START RECORDS SUPPLIED
(** The reader gets the byte back, whatever follows. *)
Lemma escape_read c rest : is_byte c ->
  Forall nonzero (escape_of c) /\ bytea_char (escape_of c ++ rest) = Ok (c, rest) /\ 1 <= zlen (escape_of c) <= 4 /\
  exists h, rd (escape_of c ++ rest) 0 = Ok h /\ h <> 0 /\ (h = 92 -> exists h2, rd (escape_of c ++ rest) 1 = Ok h2 /\ h2 <> 120).
Proof.
  intros Hc. unfold escape_of. destruct (Z.eqb_spec c 92) as [->|H92].
  { split_and!; [by repeat constructor|done..|]. eexists. split; [done|]. split; [done|]. intros _. by eexists. }
  destruct (unprintable c) eqn:Hu.
  - destruct (escape_octal c Hc) as (a & b & d & -> & Ha & Hb & Hd & Hv). pose proof (octal_nonzero _ _ Ha). pose proof (octal_nonzero _ _ Hb). pose proof (octal_nonzero _ _ Hd).
    split; [by repeat constructor|]. split; [|split; [done|]].
    + unfold bytea_char. cbn [app]. cbn [rd]. change (rd (92 :: ?x) 0) with (Ok 92). change (rd (92 :: a :: ?x) 1) with (Ok a).
      change (rd (92 :: a :: b :: ?x) 2) with (Ok b). change (rd (92 :: a :: b :: d :: ?x) 3) with (Ok d). bind. rewrite Ha, Hb, Hd. cbn [Z.eqb negb]. bind. by rewrite Hv.
    + exists 92. split; [done|]. split; [done|]. intros _. exists a. split; [done|]. unfold octal in Ha. lia.
  - assert (Hz : c <> 0) by (unfold unprintable in Hu; lia). split; [by repeat constructor|]. split; [|split; [done|]].
    + unfold bytea_char. change (rd ([c] ++ rest) 0) with (Ok c). bind. by destruct (Z.eqb_spec c 92).
    + exists c. by split_and!.
Qed.

Abbreviation escapes data := (concat (map escape_of data)).

Lemma escapes_size data : bytes data -> zlen data <= zlen (escapes data) <= 4 * zlen data.
Proof.
  induction 1 as [|c data Hc _ IH]; [done|]. cbn [map concat]. rewrite zlen_app, zlen_cons. destruct (escape_read c [] Hc) as (_ & _ & Hz & _). lia.
Qed.
Lemma byteaout_len_ok data : forall len, byteaout_len data len = len + zlen (escapes data).
Proof.
  induction data as [|c data IH]; intros len; cbn [byteaout_len map concat]; [by rewrite Z.add_0_r|]. rewrite IH, zlen_app. unfold escape_of.
  destruct (c =? 92); [|destruct (unprintable c)]; unfold zlen; simpl; lia.
Qed.
Lemma byteaout_escape_ok cap data : forall rp, zlen rp + zlen (escapes data) <= cap -> byteaout_escape cap data rp = Ok (rp ++ escapes data).
Proof.
  induction data as [|c data IH]; intros rp Hcap; cbn [byteaout_escape map concat] in *; [by rewrite app_nil_r|]. rewrite zlen_app in Hcap. pose proof (zlen_nonneg (escapes data)).
  assert (Hput : (if c =? 92 then put_bytes cap rp [92; 92] else if unprintable c then
      let val := schar c in put_bytes cap rp [92; DIG (Z.land (Z.shiftr (Z.shiftr val 3) 3) 3); DIG (Z.land (Z.shiftr val 3) 7); DIG (Z.land val 7)]
      else put_bytes cap rp [c]) = Ok (rp ++ escape_of c)).
  { rewrite <- put_room with (cap := cap) by lia. unfold escape_of. by destruct (c =? 92), (unprintable c). }
  cbv zeta in Hput |- *. rewrite Hput. bind. rewrite IH by (rewrite zlen_app; lia). by rewrite <- app_assoc.
Qed.

Lemma byteain_count_ok data : bytes data -> forall fuel bc, (length data < fuel)%nat -> byteain_count fuel (escapes data ++ [0]) bc = Ok (bc + zlen data).
Proof.
  induction 1 as [|c data Hc _ IH]; intros [|fuel] bc Hf; simpl in Hf; try lia; [cbn [map concat app byteain_count]; change (rd [0] 0) with (Ok 0); bind; change (zlen []) with 0; by rewrite Z.add_0_r|]. cbn [byteain_count map concat]. rewrite <- app_assoc.
  destruct (escape_read c (escapes data ++ [0]) Hc) as (_ & Hr & _ & h & Hh & Hn & _). rewrite Hh. bind. destruct (Z.eqb_spec h 0); [done|]. rewrite Hr. bind.
  rewrite IH by (simpl in *; lia). f_equal. rewrite zlen_cons. lia.
Qed.
Lemma byteain_fill_ok data : bytes data -> forall fuel cap rp, (length data < fuel)%nat -> zlen rp + zlen data <= cap ->
  byteain_fill fuel cap (escapes data ++ [0]) rp = Ok (rp ++ data).
Proof.
  induction 1 as [|c data Hc _ IH]; intros [|fuel] cap rp Hf Hcap; simpl in Hf; try lia; [cbn; by rewrite app_nil_r|]. cbn [byteain_fill map concat]. rewrite <- app_assoc.
  destruct (escape_read c (escapes data ++ [0]) Hc) as (_ & Hr & _ & h & Hh & Hn & _). rewrite Hh. bind. destruct (Z.eqb_spec h 0); [done|]. rewrite Hr. bind.
  rewrite zlen_cons in Hcap. pose proof (zlen_nonneg data). rewrite put_room by (change (zlen [_]) with 1; lia). bind.
  rewrite IH by first [simpl in *; lia | rewrite zlen_app; change (zlen [_]) with 1; lia]. by rewrite <- app_assoc.
Qed.

Lemma not_hex data : bytes data ->
  exists c0, rd (escapes data ++ [0]) 0 = Ok c0 /\ (if c0 =? 92 then c1 ← rd (escapes data ++ [0]) 1; Ok (c1 =? 120) else Ok false) = Ok false.
Proof.
  intros [|c d Hc Hd]; [by eexists|]. cbn [map concat]. rewrite <- app_assoc. destruct (escape_read c (escapes d ++ [0]) Hc) as (_ & _ & _ & h & Hh & _ & H2).
  exists h. split; [done|]. destruct (Z.eqb_spec h 92); [|done]. destruct H2 as (h2 & -> & Hne); [done|]. bind. f_equal. by apply Z.eqb_neq.
Qed.

Lemma byteain_escape data : bytes data -> zlen data <= MaxAllocSize - VARHDRSZ -> byteain (escapes data ++ [0]) = Ok (mk_4b_u data).
Proof.
  intros Hb Hn. unfold byteain. destruct (not_hex data Hb) as (c0 & -> & Hx). bind. rewrite Hx. bind. pose proof (escapes_size data Hb) as [Hs _].
  assert (Hf : (length data < S (length (escapes data ++ [0%Z])))%nat) by (rewrite length_app; unfold zlen in Hs; simpl; lia).
  rewrite byteain_count_ok by done. bind. pose proof (zlen_nonneg data). unfold MaxAllocSize, VARHDRSZ in *.
  rewrite int32_small by lia. rewrite palloc_ok by (unfold MaxAllocSize; lia). bind.
  rewrite byteain_fill_ok by (done || (change (zlen []) with 0; lia)). bind. f_equal. apply make_text. change (2 ^ 30) with 1073741824. lia.
Qed.

Lemma byteain_hex data hs :
  zlen hs = 2 * zlen data -> Forall nonzero hs -> (forall cap' out', zlen out' + zlen data <= cap' -> hex_decode_safe cap' hs out' = Ok (out' ++ data)) ->
  zlen data <= MaxAllocSize - VARHDRSZ -> byteain ([92; 120] ++ hs ++ [0]) = Ok (mk_4b_u data).
Proof.
  intros Hz Hnz Hd Hn. unfold byteain. change (rd ([92; 120] ++ hs ++ [0]) 0) with (Ok 92). change (rd ([92; 120] ++ hs ++ [0]) 1) with (Ok 120). bind. change (92 =? 92) with true. change (120 =? 120) with true. bind.
  rewrite app_assoc, strlen_ok by (apply Forall_app; split; [by repeat constructor|done]). bind. rewrite zlen_app. change (zlen [92; 120]) with 2.
  replace (2 + zlen hs - 2) with (zlen hs) by lia. replace (zlen hs / 2) with (zlen data) by (rewrite Hz, Z.mul_comm, Z.div_mul; lia). pose proof (zlen_nonneg data). unfold MaxAllocSize, VARHDRSZ in *.
  rewrite int32_small by lia. rewrite palloc_ok by (unfold MaxAllocSize; lia). bind. rewrite <- app_assoc, rdn_middle by done. bind.
  rewrite Hd by (change (zlen []) with 0; lia). bind. f_equal. apply make_text. change (2 ^ 30) with 1073741824. lia.
Qed.

(** *** Any string *)

Lemma bytea_char_safe c s : Forall nonzero (c :: s) ->
  match bytea_char (c :: s ++ [0]) with
  | Ok (_, rest) => exists s', rest = s' ++ [0] /\ Forall nonzero s' /\ (length s' <= length s)%nat
  | Ereport _ => True
  | _ => False
  end.
Proof.
  intros [Hc Hs]%Forall_cons. unfold bytea_char. change (rd (c :: ?x) 0) with (Ok c). bind. destruct (negb _); [exists s; split_and!; [done..|lia]|].
  destruct Hs as [|c1 s H1 Hs]; [done|]. change (rd (c :: (c1 :: s) ++ [0]) 1) with (Ok c1). bind. destruct (octal c1 51).
  - destruct Hs as [|c2 s H2 Hs]; [change (rd (c :: [c1] ++ [0]) 2) with (Ok 0); bind; cbn [octal]; bind; destruct (c1 =? 92); [exists []; split_and!; [done..|simpl; lia]|done]|].
    change (rd (c :: (c1 :: c2 :: s) ++ [0]) 2) with (Ok c2). bind. destruct (octal c2 55).
    + destruct Hs as [|c3 s H3 Hs]; [change (rd (c :: [c1; c2] ++ [0]) 3) with (Ok 0); bind; change (octal 0 55) with false; cbn iota; destruct (c1 =? 92); [exists [c2]; split_and!; [done|by constructor|simpl; lia]|done]|].
      change (rd (c :: (c1 :: c2 :: c3 :: s) ++ [0]) 3) with (Ok c3). bind. destruct (octal c3 55); [exists s; simpl; split_and!; [done..|lia]|].
      destruct (c1 =? 92); [|done]. exists (c2 :: c3 :: s). split_and!; [done|by repeat constructor|simpl; lia].
    + bind. destruct (c1 =? 92); [|done]. exists (c2 :: s). split_and!; [done|by constructor|simpl; lia].
  - bind. destruct (c1 =? 92); [|done]. exists s. split_and!; [done..|simpl; lia].
Qed.

(** The second pass finds what the first has counted. *)
Lemma count_fill fuel : forall tp bc n cap rp,
  byteain_count fuel tp bc = Ok n -> zlen rp + (n - bc) <= cap ->
  bc <= n /\ exists out, byteain_fill fuel cap tp rp = Ok out /\ zlen out = zlen rp + (n - bc).
Proof.
  induction fuel as [|fuel IH]; [done|]. intros tp bc n cap rp H Hcap. cbn [byteain_count byteain_fill] in *.
  apply res_bind_Ok in H as (c & -> & H). bind. destruct (c =? 0).
  { injection H as <-. split; [lia|]. exists rp. split; [done|lia]. }
  apply res_bind_Ok in H as (x & -> & H). bind.
  destruct (IH _ _ _ (n - (bc + 1) + zlen (rp ++ [x.1])) (rp ++ [x.1]) H) as [Hle _]; [lia|]. split; [lia|].
  rewrite put_room by (change (zlen [_]) with 1; lia). bind. destruct (IH _ _ _ cap (rp ++ [x.1]) H) as (_ & out & Ho & Hz).
  - rewrite zlen_app. change (zlen [_]) with 1. lia.
  - exists out. split; [done|]. rewrite Hz, zlen_app. change (zlen [_]) with 1. lia.
Qed.

Lemma count_finishes fuel : forall s bc, Forall nonzero s -> (length s < fuel)%nat -> 
  match byteain_count fuel (s ++ [0]) bc with Ok n => n <= bc + zlen s | Ereport _ => True | _ => False end.
Proof.
  induction fuel as [|fuel IH]; intros s bc Hs Hf; [lia|]. cbn [byteain_count]. destruct s as [|c s]; [cbn; unfold zlen; simpl; lia|].
  change (rd ((c :: s) ++ [0]) 0) with (Ok c). bind. inversion_clear Hs as [|? ? Hc Hs']. destruct (Z.eqb_spec c 0); [done|].
  pose proof (bytea_char_safe c s ltac:(by constructor)) as Hchar. cbn [app]. destruct (bytea_char (c :: s ++ [0])) as [[v rest]| | |]; try done.
  destruct Hchar as (s' & -> & Hs'' & Hl). bind. specialize (IH s' (bc + 1) Hs'' ltac:(simpl in Hf; lia)).
  cbn [snd]. destruct (byteain_count fuel (s' ++ [0]) (bc + 1)); try done. rewrite zlen_cons. unfold zlen in *. lia.
Qed.

Lemma escapes_nonzero data : bytes data -> Forall nonzero (escapes data).
Proof. induction 1 as [|c data Hc _ IH]; [constructor|]. cbn [map concat]. apply Forall_app. split; [by apply (escape_read c [] Hc)|done]. Qed.

(** The contents of a packed value, as the functions read them *)
Lemma bytea_data E v data : holds E v data -> exists p t,
  DatumGetByteaPP E v = Ok p /\ inline_value p data /\ text_data p = Ok (data ++ t, zlen data) /\ rdn (data ++ t) 0 (zlen data) = Ok data.
Proof.
  intros Hv. destruct (packed_datum_ok _ _ _ Hv) as (p & Hp & Hi). destruct (text_data_ok p data Hi) as [t Ht].
  exists p, t. split_and!; try done. exact (rdn_middle [] data t 0 (zlen data) eq_refl eq_refl).
Qed.

Lemma byteaout_hex E v data :
  holds E v data -> bytes data -> 2 * zlen data + 3 <= MaxAllocSize -> exists hs,
  byteaout E BYTEA_OUTPUT_HEX v = Ok ([92; 120] ++ hs ++ [0]) /\ zlen hs = 2 * zlen data /\ Forall nonzero hs /\
  forall cap' out', zlen out' + zlen data <= cap' -> hex_decode_safe cap' hs out' = Ok (out' ++ data).
Proof.
  intros Hv Hb Hn. destruct (bytea_data E v data Hv) as (p & t & Hp & _ & Ht & Hr). pose proof (zlen_nonneg data).
  destruct (hex_round data Hb (zlen data * 2) []) as (hs & He & Hz & _ & Hd); [change (zlen []) with 0; lia|]. exists hs.
  unfold byteaout. rewrite Hp. bind. rewrite Ht. bind. change (BYTEA_OUTPUT_HEX =? BYTEA_OUTPUT_HEX) with true. cbn iota.
  rewrite palloc_ok by lia. bind. rewrite Hr. bind. rewrite He. bind. split_and!; try done.
  exact (hex_nonzero _ _ _ _ He (Forall_nil_2 _)).
Qed.

Lemma byteaout_escapes E v data :
  holds E v data -> bytes data -> 4 * zlen data + 1 <= MaxAllocSize -> byteaout E BYTEA_OUTPUT_ESCAPE v = Ok (escapes data ++ [0]).
Proof.
  intros Hv Hb Hn. destruct (bytea_data E v data Hv) as (p & t & Hp & _ & Ht & Hr). pose proof (escapes_size data Hb). pose proof (zlen_nonneg data).
  unfold byteaout. rewrite Hp. bind. rewrite Ht. bind. change (BYTEA_OUTPUT_ESCAPE =? BYTEA_OUTPUT_HEX) with false. change (BYTEA_OUTPUT_ESCAPE =? BYTEA_OUTPUT_ESCAPE) with true.
  cbn iota. rewrite Hr. bind. rewrite byteaout_len_ok. destruct (Z.gtb_spec (1 + zlen (escapes data)) MaxAllocSize); [lia|].
  rewrite palloc_ok by lia. bind. rewrite byteaout_escape_ok by (change (zlen []) with 0; lia). bind. cbn [app]. apply put_room. change (zlen [0]) with 1. lia.
Qed.

Abbreviation bounded_value n m := (match m with Ok r => exists data, r = mk_4b_u data /\ zlen data <= n | Ereport _ => True | _ => False end).
Lemma bytea_trans_same st value delim : bytea_string_agg_transfn E st value delim = string_agg_transfn E st value delim.
Proof.
  destruct value as [v|]; [|done]. unfold bytea_string_agg_transfn, string_agg_transfn, DatumGetByteaPP, appendStringInfoText.
  destruct (pg_detoast_datum_packed E v) as [vp| | |]; try done. bind. destruct (match st with None => _ | Some _ => _ end) as [[str b]| | |]; try done. bind.
  destruct delim as [dv|]; [|bind; by destruct (text_data vp)].
  destruct (pg_detoast_datum_packed E dv) as [dp| | |]; try done. bind. destruct (text_data dp) as [x| | |]; try done. bind.
  destruct (appendBinaryStringInfo str x.1 x.2); try done. bind. destruct (if b then _ else _); try done. bind. by destruct (text_data vp).
Qed.

(** The state of the later rows is appended to that of the earlier ones. *)
Lemma combine_ok s1 s2 ps1 ps2 :
  agg_of s1 ps1 -> agg_of s2 ps2 -> zlen (pieces (ps1 ++ ps2)) < MaxAllocSize ->
  exists st, string_agg_combine s1 s2 = Ok st /\ agg_of st (ps1 ++ ps2).
Proof.
  intros H1 H2 Hz. rewrite map_app, concat_app, zlen_app in Hz. unfold string_agg_combine. destruct s2 as [str2|].
  2:{ destruct ps2 as [|[]]; [|done]. exists s1. by rewrite app_nil_r. }
  destruct (agg_some str2 ps2 H2) as (v & d & rest & Hps & [[r Hd2] Hl2 _ _] & Hc2). destruct s1 as [str1|].
  - destruct (agg_some str1 ps1 H1) as (v0 & d0 & rest0 & Hps1 & Hs1 & Hc1). rewrite Hl2, Hd2. destruct (Z.gtb_spec (zlen (pieces ps2)) 0) as [Hgt|Hle].
    + destruct (append_fits str1 (pieces ps1) (pieces ps2) (0 :: r) Hs1 Hz) as (str & -> & Hs & Hc). bind. eexists. split; [done|].
      subst ps1. cbn [app agg_of]. split; [|congruence]. change ((v0, d0) :: rest0 ++ ps2) with (((v0, d0) :: rest0) ++ ps2). by rewrite map_app, concat_app.
    + eexists. split; [done|]. assert (Hnil : pieces ps2 = []) by (apply zlen_0_nil; pose proof (zlen_nonneg (pieces ps2)); lia).
      subst ps1. cbn [app agg_of]. split; [|done]. change ((v0, d0) :: rest0 ++ ps2) with (((v0, d0) :: rest0) ++ ps2). by rewrite map_app, concat_app, Hnil, app_nil_r.
  - destruct ps1 as [|[]]; [|done]. destruct make_state_ok as (str1 & -> & Hs1 & Hc1). bind. rewrite Hl2, Hd2.
    destruct (append_fits str1 [] (pieces ps2) (0 :: r) Hs1 Hz) as (str & -> & Hs & Hc). bind. eexists. split; [done|].
    cbn [app]. subst ps2. cbn [agg_of]. split; [by apply si_cursor_irrelevant|done].
Qed.

(** A state on the wire: the cursor as four bytes, then the data *)
Lemma serialize_ok str s :
  si_ok str s -> 0 <= si_cursor str < 2 ^ 31 -> zlen s + 8 < MaxAllocSize ->
  exists t, string_agg_serialize str = Ok (mk_4b_u (be32 (si_cursor str) ++ s) ++ t).
Proof.
  intros [[r Hd] Hl _ _] Hc Hz. unfold string_agg_serialize. destruct begintypsend_ok as (b0 & -> & H0). bind.
  unfold wrap32. rewrite Z.mod_small by lia. change (pq_sendint b0 (si_cursor str) 4) with (pq_sendint32 b0 (si_cursor str)).
  destruct (pq_write_ok b0 (zrep 4 0) (be32 (si_cursor str)) H0) as (b1 & Hb1 & H1 & _); [change (8 < MaxAllocSize); done|].
  unfold pq_sendint32. change (zlen (be32 (si_cursor str))) with 4 in Hb1. rewrite Hb1. bind. unfold pq_sendbytes. rewrite Hl, Hd.
  pose proof (append_binary_raw b1 _ s (0 :: r) H1) as Ha. unfold append_spec in Ha. change (zlen (zrep 4 0 ++ be32 (si_cursor str))) with 8 in Ha.
  rewrite (proj2 (Z.ltb_lt _ _)) in Ha by lia. destruct Ha as (b2 & -> & H2). bind. rewrite <- app_assoc in H2.
  destruct (endtypsend_ok b2 (be32 (si_cursor str) ++ s)) as [t ->]; [by apply si_ok_raw| |by exists t].
  rewrite zlen_app. change (zlen (be32 _)) with 4. unfold MaxAllocSize in Hz. change (2 ^ 30) with 1073741824. lia.
Qed.
(** C28: fsm_search_avail, which climbs to the right and up and then down through the tree,
    returns what a search slot by slot would: the first slot with room from the hint on,
    around the end of the page, or -1.  On a torn page it ends as well, after repairing the
    page at most once, and a slot it returns has room. *)
Theorem fsm_search_first_fit p minvalue advancenext :
  fsm_page p -> 1 <= minvalue ->
  returns (fsm_search_avail p minvalue advancenext) (search_result p minvalue) /\
  (fsm_ok p ->
   let s := first_fit (slots p) (Z.to_nat (hint p)) minvalue in
   exists q, fsm_search_avail p minvalue advancenext = Ok (s, q) /\ fp_nodes q = fp_nodes p /\
     fp_next_slot q = if s =? -1 then fp_next_slot p else s + (if advancenext then 1 else 0)).
Proof.
  intros Hp Hm. split; [by apply search_avail_safe|]. intros Hok s. rewrite search_avail_ok by done. unfold searched. fold s. eexists. split; [done|]. by destruct (s =? -1).
Qed.

(** A torn page, whose root promises room that no slot has, and one where the last slot has room *)
Definition torn_page : FSMPageData := {| fp_next_slot := 5000; fp_nodes := 7 :: zrep 8163 0 |}.
Lemma torn_page_ok : fsm_page torn_page.
Proof. split; [vm_compute; reflexivity|apply bytesb_spec; vm_compute; reflexivity]. Qed.

Lemma fsm_page_updates_witness : returns (fsm_set_avail torn_page 4068 3) (fun x => slot_set torn_page 4068 3 x.1).
Proof.
  refine (proj1 (fsm_page_updates torn_page 4068 3 0 torn_page_ok _ _ _)); vm_compute; split; (reflexivity || discriminate).
Defined.

Lemma fsm_search_first_fit_witness : returns (fsm_search_avail torn_page 5 true) (search_result torn_page 5).
Proof. refine (proj1 (fsm_search_first_fit torn_page 5 true torn_page_ok _)). vm_compute. discriminate. Defined.
(** When a relation is truncated, the map keeps the space of the blocks that remain, and has none for those that are cut off. *)
Theorem fsm_truncate_correct rel nblocks :
  Forall fsm_page rel -> 0 <= nblocks < InvalidBlockNumber ->
  returns (FreeSpaceMapPrepareTruncateRel rel nblocks) (fun x => Forall fsm_page (shortened x) /\
    forall blk, 0 <= blk < 2 ^ 32 -> GetRecordedFreeSpace (shortened x) blk = if blk <? nblocks then GetRecordedFreeSpace rel blk else Ok 0).
Proof.
  intros Hr Hn. eapply returns_mono; [by apply truncate_map_ok|]. intros x (Hp & _ & _ & Hrec). split; [done|]. intros blk Hb. rewrite !get_recorded_ok by done. rewrite Hrec by done. by case_match.
Qed.

(** A map whose only page, the root, is torn *)
Lemma fsm_record_roundtrip_witness : returns (RecordPageWithFreeSpace [torn_page] 70000 100) (fun rel' =>
  exists r, GetRecordedFreeSpace rel' 70000 = Ok r /\ r <= 100 < r + 32).
Proof.
  eapply returns_mono; [apply (fsm_record_roundtrip [torn_page] 70000 100); [apply Forall_singleton, torn_page_ok|lia|lia]|]. by intros rel' (_ & H & _).
Defined.
Lemma torn_fits : fits [torn_page].
Proof. unfold fits. change (zlen [torn_page]) with 1. lia. Qed.
Lemma fsm_search_sound_witness : returns (GetPageWithFreeSpace [torn_page] 100) (fun x => found 100 x).
Proof.
  refine (returns_mono _ _ _ (proj1 (fsm_search_sound [torn_page] 100 (proj2 (Forall_singleton _ _) torn_page_ok) torn_fits _) _) _); [lia|lia|].
  intros x H. exact (proj2 (proj2 H)).
Defined.
(** A map in which block 70000 has 100 bytes, but the levels above do not say so yet *)
Lemma one_block : exists rel, reachable rel /\ GetRecordedFreeSpace rel 70000 = Ok 96.
Proof.
  destruct (returns_eq _ _ (record_ok [] 70000 100 (Forall_nil_2 _) ltac:(lia) ltac:(lia))) as (rel & E & H). exists rel.
  split; [exact (reach_record [] 70000 100 rel reach_new ltac:(lia) ltac:(lia) E)|]. rewrite get_recorded_ok; [|apply H|lia].
  rewrite (stored_recorded [] 70000 _ rel 70000 (Forall_nil_2 _) ltac:(lia) ltac:(lia) H). rewrite decide_True by reflexivity. reflexivity.
Qed.
Lemma fsm_vacuum_complete_witness : exists rel, GetRecordedFreeSpace rel 70000 = Ok 96 /\
  returns (FreeSpaceMapVacuum rel) (fun rel' => returns (GetPageWithFreeSpace rel' 80) (fun x => x.1 <> InvalidBlockNumber)).
Proof.
  destruct one_block as (rel & Hr & Hs). exists rel. split; [exact Hs|]. eapply returns_mono; [apply (fsm_vacuum_complete rel 80 Hr); lia|].
  intros rel' [_ H]. eapply returns_mono; [exact H|]. intros x Hx E. apply (proj1 Hx) with (blk := 70000) (r := 96) in E; [lia|lia|exact Hs].
Defined.
Lemma fsm_truncate_correct_witness : returns (FreeSpaceMapPrepareTruncateRel [torn_page] 5000) (fun x => GetRecordedFreeSpace (shortened x) 6000 = Ok 0).
Proof.
  eapply returns_mono; [apply (fsm_truncate_correct [torn_page] 5000); [apply Forall_singleton, torn_page_ok|unfold InvalidBlockNumber; lia]|].
  intros x [_ H]. rewrite H by lia. by replace (6000 <? 5000) with false by lia.
Defined.
(** * github-zipball-collector: a shallow embedding and its properties

    The program lists the public repositories of a user through the
    paginated GitHub API and saves the zipball of each one in a fresh,
    time-stamped directory.  The embedding below follows
    [github-zipball-collector.py] function by function.  Everything the
    script does is an effect on the outside world (network, file system,
    clock, standard output), so the functions are written in a state and
    exception monad over a record [World]. *)

From Stdlib Require Import ZArith String Ascii List.
From Stdlib Require Import Strings.Byte.
From Stdlib Require QArith.
From stdpp Require Import base gmap strings list pretty.

Local Open Scope Z_scope.
Set Warnings "-register-all".

(** ** Python values

    What [json.load] and [Response.json] hand back: the image of a JSON
    document as Python objects.  A [dict] keeps its keys in insertion
    order, hence the association list; keys are unique in a real dict and
    [py_dict_get] reads the first binding. *)

Inductive value : Type :=
| VNone
| VBool (b : bool)
| VInt (z : Z)
| VFloat (q : QArith_base.Q)
| VStr (s : string)
| VList (l : list value)
| VDict (d : list (string * value)).

(** Exceptions that the script can see.  None of them is ever caught: the
    only [except] clause of the file guards [import requests]. *)
Inductive exn : Type :=
| ImportError (msg : string)
| ConnectionError            (* requests: no answer; urllib: URLError *)
| HTTPError (code : Z)       (* urllib.error.HTTPError *)
| JSONDecodeError
| KeyError (key : string)
| TypeError
| OSError.

(** Result of running a piece of the script: a value, a raised exception,
    or [OutOfFuel] when the bound on loop iterations of the model is hit
    (the Python loop has no such bound). *)
Inductive outcome (A : Type) : Type :=
| Ok (a : A)
| Raise (e : exn)
| OutOfFuel.
Arguments Ok {A} a.
Arguments Raise {A} e.
Arguments OutOfFuel {A}.

(** ** The world *)

(** The two concrete classes behind the module global [http_client]. *)
Inductive client_class : Type := RequestsHttpClient | UrllibHttpClient.

Inductive http_op : Type := FetchJson | DownloadFile.

(** One GET sent to the network: which class sent it, for which method of
    [HttpClient], and to which URL. *)
Record call : Type := Call { via : client_class; op : http_op; target : string }.

(** A complete HTTP answer (redirections already followed): the status,
    the bytes of the body, and the document the body decodes to when it is
    valid JSON. *)
Record Response : Type :=
  { status_code : Z; raw : list byte; json : option value }.

Inductive net_result : Type :=
| Unreachable
| Answer (r : Response).

Inductive node : Type := Dir | File (content : list byte).

(** A broken-down local time, as [time.localtime()] gives it. *)
Record struct_time : Type :=
  { tm_year : N; tm_mon : N; tm_mday : N;
    tm_hour : N; tm_min : N; tm_sec : N }.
END RECORDS SUPPLIED
WHAT YOU NEED TO DO — The answer should be all lines from the entries above that hold the word "pieces".

SOLVED PROBLEM —
  agg_of s1 ps1 -> agg_of s2 ps2 -> zlen (pieces (ps1 ++ ps2)) < MaxAllocSize ->
  - destruct (agg_some str1 ps1 H1) as (v0 & d0 & rest0 & Hps1 & Hs1 & Hc1). rewrite Hl2, Hd2. destruct (Z.gtb_spec (zlen (pieces ps2)) 0) as [Hgt|Hle].
    + destruct (append_fits str1 (pieces ps1) (pieces ps2) (0 :: r) Hs1 Hz) as (str & -> & Hs & Hc). bind. eexists. split; [done|].
    + eexists. split; [done|]. assert (Hnil : pieces ps2 = []) by (apply zlen_0_nil; pose proof (zlen_nonneg (pieces ps2)); lia).
    destruct (append_fits str1 [] (pieces ps2) (0 :: r) Hs1 Hz) as (str & -> & Hs & Hc). bind. eexists. split; [done|].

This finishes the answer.